> _TASK DIRECTIONS_
Only a number is expected here: the count of lines in the data that contain "gives".

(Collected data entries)
::::

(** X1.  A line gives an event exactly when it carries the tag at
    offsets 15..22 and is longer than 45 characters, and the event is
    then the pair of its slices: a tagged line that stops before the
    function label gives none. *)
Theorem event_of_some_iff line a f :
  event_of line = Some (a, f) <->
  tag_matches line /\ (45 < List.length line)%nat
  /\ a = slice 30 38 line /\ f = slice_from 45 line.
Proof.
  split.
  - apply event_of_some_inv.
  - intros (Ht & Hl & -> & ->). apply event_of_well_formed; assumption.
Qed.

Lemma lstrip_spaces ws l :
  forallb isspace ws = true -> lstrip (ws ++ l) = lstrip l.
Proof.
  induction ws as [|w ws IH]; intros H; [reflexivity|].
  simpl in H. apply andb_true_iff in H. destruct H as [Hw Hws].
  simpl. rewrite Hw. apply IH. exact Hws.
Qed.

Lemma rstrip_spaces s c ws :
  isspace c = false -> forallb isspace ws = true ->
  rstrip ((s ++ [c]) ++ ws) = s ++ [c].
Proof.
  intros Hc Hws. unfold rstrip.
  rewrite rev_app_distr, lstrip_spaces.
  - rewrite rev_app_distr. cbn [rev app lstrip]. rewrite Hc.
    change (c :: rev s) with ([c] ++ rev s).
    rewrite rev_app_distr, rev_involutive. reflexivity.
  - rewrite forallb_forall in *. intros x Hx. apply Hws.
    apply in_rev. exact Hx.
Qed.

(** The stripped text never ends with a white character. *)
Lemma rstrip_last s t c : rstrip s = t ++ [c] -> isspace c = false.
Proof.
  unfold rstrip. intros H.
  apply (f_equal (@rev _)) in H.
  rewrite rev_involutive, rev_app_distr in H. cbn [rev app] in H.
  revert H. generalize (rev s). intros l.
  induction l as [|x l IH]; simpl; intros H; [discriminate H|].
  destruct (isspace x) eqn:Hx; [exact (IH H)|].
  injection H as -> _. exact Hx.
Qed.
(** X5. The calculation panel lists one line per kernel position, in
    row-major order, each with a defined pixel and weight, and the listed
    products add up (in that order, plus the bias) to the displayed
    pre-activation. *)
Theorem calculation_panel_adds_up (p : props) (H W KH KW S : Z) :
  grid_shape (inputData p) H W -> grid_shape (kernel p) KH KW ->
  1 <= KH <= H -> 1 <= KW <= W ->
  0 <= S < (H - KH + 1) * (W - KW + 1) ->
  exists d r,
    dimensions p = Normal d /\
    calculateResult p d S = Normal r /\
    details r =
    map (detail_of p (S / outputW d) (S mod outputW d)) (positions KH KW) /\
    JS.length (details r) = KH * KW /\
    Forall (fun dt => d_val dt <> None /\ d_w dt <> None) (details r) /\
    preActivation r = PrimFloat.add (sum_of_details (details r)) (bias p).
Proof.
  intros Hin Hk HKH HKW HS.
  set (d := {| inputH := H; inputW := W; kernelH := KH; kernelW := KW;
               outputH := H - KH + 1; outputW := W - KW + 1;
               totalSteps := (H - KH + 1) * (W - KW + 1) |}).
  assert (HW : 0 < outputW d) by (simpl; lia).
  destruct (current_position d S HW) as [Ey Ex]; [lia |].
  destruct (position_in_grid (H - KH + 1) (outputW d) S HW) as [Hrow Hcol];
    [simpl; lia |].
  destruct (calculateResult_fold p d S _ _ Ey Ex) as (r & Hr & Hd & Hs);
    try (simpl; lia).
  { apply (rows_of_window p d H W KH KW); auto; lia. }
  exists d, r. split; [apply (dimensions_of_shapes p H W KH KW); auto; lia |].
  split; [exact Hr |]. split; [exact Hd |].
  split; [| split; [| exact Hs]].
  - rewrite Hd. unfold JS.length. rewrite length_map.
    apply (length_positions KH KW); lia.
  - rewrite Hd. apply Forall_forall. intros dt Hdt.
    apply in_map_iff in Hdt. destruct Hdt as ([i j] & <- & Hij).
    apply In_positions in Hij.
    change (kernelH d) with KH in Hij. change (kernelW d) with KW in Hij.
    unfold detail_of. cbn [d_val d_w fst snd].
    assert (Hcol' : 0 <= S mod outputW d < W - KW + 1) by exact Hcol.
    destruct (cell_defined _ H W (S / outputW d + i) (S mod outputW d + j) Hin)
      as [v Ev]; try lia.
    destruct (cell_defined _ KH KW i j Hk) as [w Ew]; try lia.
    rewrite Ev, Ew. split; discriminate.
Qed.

::::

> _ANSWER BOX_
2